How to tune TCP for high-frequency connections between two nodes
In our data center we have an F5 running on BigIP hardware that acts as single ingress point for HTTPS requests from client machines in our various office locations across the country.
If this single point (front-end) remains single when it passes connections down to back-end why are you wondering about the hiccups? Specially if intensity of connections is "possibly 100+ per second".
Your setup is basically squeezing one set with higher cardinality into another one with cardinality significantly lower.
ultimately only reduce the chance of those "collisions"
This is put into basis of how packet switched networks work. Say, on Ethernet level there're collisions too. Randomness is inevitable and TCP/IP is dealing with it. The IP protocol itself was built not with LANs in mind, actually (but still works great there too).
So yes "Add more source IPs and/or make Traefik listen on multiple ports" is pretty reasonable way to follow.
Although I also think adding more IP addresses is the simplest way forward, have you considered exploring reusing TCP connections between the F5 and the Traefik nodes instead of creating a new one per external request?
I'm not sure how F5 supports that, but maybe it's as simple as switching to http2 between the F5 and the Traefik nodes. See https://developers.google.com/web/fundamentals/performance/http2#one_connection_per_origin
Turns out there was a very simple solution to this problem after all, which we figured out after working with the Traefik vendor for a while. Turns out also that the fact that we are running Traefik in Docker does matter. The problem and solution is very specific to our setup but I still want to document here it in case others should encounter the same. Nevertheless, this does not invalidate the other, more general recommendations as collisions of instance IDs are a real problem.

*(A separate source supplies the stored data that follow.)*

(** C4 as stated fails: the failed C++ block gets the [Okay] line before
    its diagnostic, and the block tagged [ruby], a failure under
    strict-warnings, gets neither its raw text nor a
    [<file>:<line>: <diagnostic>] line. *)
Lemma block_report_counterexample :
  let v := CheckTranslator.init true "good.rst" in
  (∃ v' w',
      CheckTranslator.visit_literal_block sample cpp_block (v, [])
        = (Raised SkipNode, (v', w'))
      ∧ CheckTranslator.summary v' = [false]
      ∧ stderr_of w'
        = ["int f() { return 0 }"; "Okay";
           "good.rst:9: error: expected ';' before '}' token"])
  ∧ (∃ v' w',
        CheckTranslator.visit_literal_block sample ruby_block (v, [])
          = (Raised SkipNode, (v', w'))
        ∧ CheckTranslator.summary v' = [false]
        ∧ stderr_of w' = ["Unknown language: ruby"]).
Proof.
  intros v. split; eexists _, _;
    (split; [vm_compute; reflexivity|split; vm_compute; reflexivity]).
Qed.


(** C10.  A code block without [language] attribute: the language is
    [None], the registry has no entry for it, and the visit takes the
    unknown-language path and ends with [SkipNode], the signal by which
    every visit of a code block ends and which the traversal absorbs. *)
Theorem missing_language_attribute (E : Platform) (n : node)
    (v : CheckTranslator.t) (w : World) :
  is_code_block n = true →
  language n = None →
  let v' := if CheckTranslator.strict_warnings v
            then CheckTranslator.appended v false else v in
  let w' := w ++ [Stderr (colored E "Unknown language: None" RED)] in
  (∀ strict, checkers_get (error_flag strict) (language n) = None)
  ∧ CheckTranslator.visit_literal_block E n (v, w)
    = (Raised SkipNode, (v', w'))
  ∧ CheckTranslator.walkabout E n (v, w) = (Returned false, (v', w')).
Proof.
  intros [Ht Hc]%is_code_block_true Hl v' w'.
  assert (Hr : ∀ strict, checkers_get (error_flag strict) (language n)
                         = None) by (by rewrite Hl).
  assert (Hv : CheckTranslator.visit_literal_block E n (v, w)
               = (Raised SkipNode, (v', w'))).
  { rewrite (visit_unknown E n v w Hc (Hr _)). by rewrite Hl. }
  repeat split; [done..|].
  rewrite walkabout_code_block by done. by rewrite Hv.
Qed.

Lemma missing_language_attribute_witness :
  let n := Node "literal_block" ["code-block"] None "x = 1" (Some 2%Z)
                [Text "x = 1"] in
  let v := CheckTranslator.init true "doc.rst" in
  is_code_block n = true
  ∧ language n = None
  ∧ CheckTranslator.walkabout sample n (v, [])
    = (Returned false,
       (CheckTranslator.appended v false,
        [Stderr "Unknown language: None"])).
Proof.
  intros n v. split; [reflexivity|]. split; [reflexivity|].
  apply (missing_language_attribute sample n v []); reflexivity.
Defined.


(** ** Determinism *)

Lemma checkers_get_cons ef lang ext args :
  checkers_get ef lang = Some (ext, args) → ∃ a args', args = a :: args'.
Proof.
  destruct lang as [tag|]; [|discriminate]. unfold checkers_get, checkers.
  rewrite !lookup_insert. repeat case_decide; rewrite ?lookup_empty;
    intros ?; simplify_eq; eauto.
Qed.

Section Determinism.

Import CheckTranslator.
Context (E : Platform) (Hblind : name_blind E).

Lemma check_failure_blind k1 k2 ext a args text :
  match check_failure E k1 ext (a :: args) text,
        check_failure E k2 ext (a :: args) text with
  | Some (e1, _), Some (e2, _) => e1 = e2
  | None, None =>
      ∃ n1 n2 r,
        temp_name E k1 ext = inl n1 ∧ temp_name E k2 ext = inl n2
        ∧ temp_write E n1 text = None ∧ temp_write E n2 text = None
        ∧ popen E ((a :: args) ++ [n1]) text = inl r
        ∧ popen E ((a :: args) ++ [n2]) text = inl r
  | _, _ => False
  end.
Proof.
  destruct Hblind as (H1 & H2 & H3). unfold check_failure.
  specialize (H1 k1 k2 ext).
  destruct (temp_name E k1 ext) as [n1|m1],
           (temp_name E k2 ext) as [n2|m2]; try done; [|by subst].
  rewrite (H2 n1 n2 text).
  destruct (temp_write E n2 text) as [m|] eqn:Hw; [done|].
  simpl. rewrite (H3 a args n1 n2 text).
  destruct (popen E (a :: args ++ [n2]) text) as [r|m] eqn:Hp; [|done].
  exists n1, n2, r. rewrite (H2 n1 n2 text), (H3 a args n1 n2 text).
  done.
Qed.

Lemma visit_alike (n : node) : alike (visit_literal_block E n).
Proof.
  intros v w1 w2.
  destruct (node_has_class n (ClassName "code-block")) eqn:Hc;
    [|eexists _, _, _, _; split; by apply visit_other].
  destruct (checkers_get (error_flag (strict_warnings v)) (language n))
    as [[ext args]|] eqn:Hr;
    [|eexists _, _, _, _; split; by apply visit_unknown].
  destruct (checkers_get_cons _ _ _ _ Hr) as (a & args' & ->).
  pose proof (check_failure_blind (temp_count w1) (temp_count w2)
                ext a args' (rawsource n)) as Hb.
  destruct (check_failure E (temp_count w1) _ _ _) as [[e1 evs1]|] eqn:Hf1,
           (check_failure E (temp_count w2) _ _ _) as [[e2 evs2]|] eqn:Hf2;
    try done.
  - subst e2. eexists _, _, _, _; split; by eapply visit_failure.
  - destruct Hb as (n1 & n2 & [[rc so] se] & ? & ? & ? & ? & ? & ?).
    destruct (decode_failure so se) as [msg|] eqn:Hd.
    + eexists _, _, _, _; split; by eapply visit_undecodable.
    + destruct (decode_failure_None _ _ Hd) as (out & err & -> & ->).
      eexists _, _, _, _; split; by eapply visit_known.
Qed.

Lemma walkabout_alike (n : node) : alike (walkabout E n).
Proof.
  induction n as [tag cls lang raw ln cs IH] using node_ind.
  set (n := Node tag cls lang raw ln cs).
  assert (Hcs : alike (walk_children E cs)).
  { clear n. induction IH as [|c cs Hc _ IHcs]; intros v w1 w2; simpl.
    - by eexists _, _, _, _.
    - destruct (Hc v w1 w2) as (r & v' & w1' & w2' & -> & ->).
      destruct r as [[|]|e]; [by eexists _, _, _, _| |by eexists _, _, _, _].
      apply IHcs. }
  intros v w1 w2. destruct (is_code_block n) eqn:Hb.
  - apply is_code_block_true in Hb as [Ht Hc].
    rewrite !walkabout_code_block by done.
    destruct (visit_alike n v w1 w2) as (r & v' & w1' & w2' & -> & ->).
    destruct r as [[]|e].
    + destruct (Hcs v' w1' w2') as (r & v'' & w1'' & w2'' & H1 & H2).
      change (children n) with cs. rewrite H1, H2.
      destruct r; by eexists _, _, _, _.
    + destruct e; by eexists _, _, _, _.
  - apply is_code_block_false in Hb.
    rewrite !walkabout_descend by done. apply Hcs.
Qed.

Long story short: All Traefik instances are configured as host-constrained containers (i.e. tied to specific hosts) running in a Docker Swarm cluster. Traefik instances need to expose a port at host level so that they become reachable from the F5, which obviously is not a Docker Swarm participant. Those exposed ports had been configured in ingress mode, which was not only unnecessary (no need to route traffic through the Docker Swarm ingress network) but was also the cause for the dropped/ignored SYN packets. Once we switched the port mode to host, the delays disappeared.
Before:
ports:
- target: 8080
published: 8080
protocol: tcp
mode: ingress
After:
ports:
- target: 8080
published: 8080
protocol: tcp
mode: host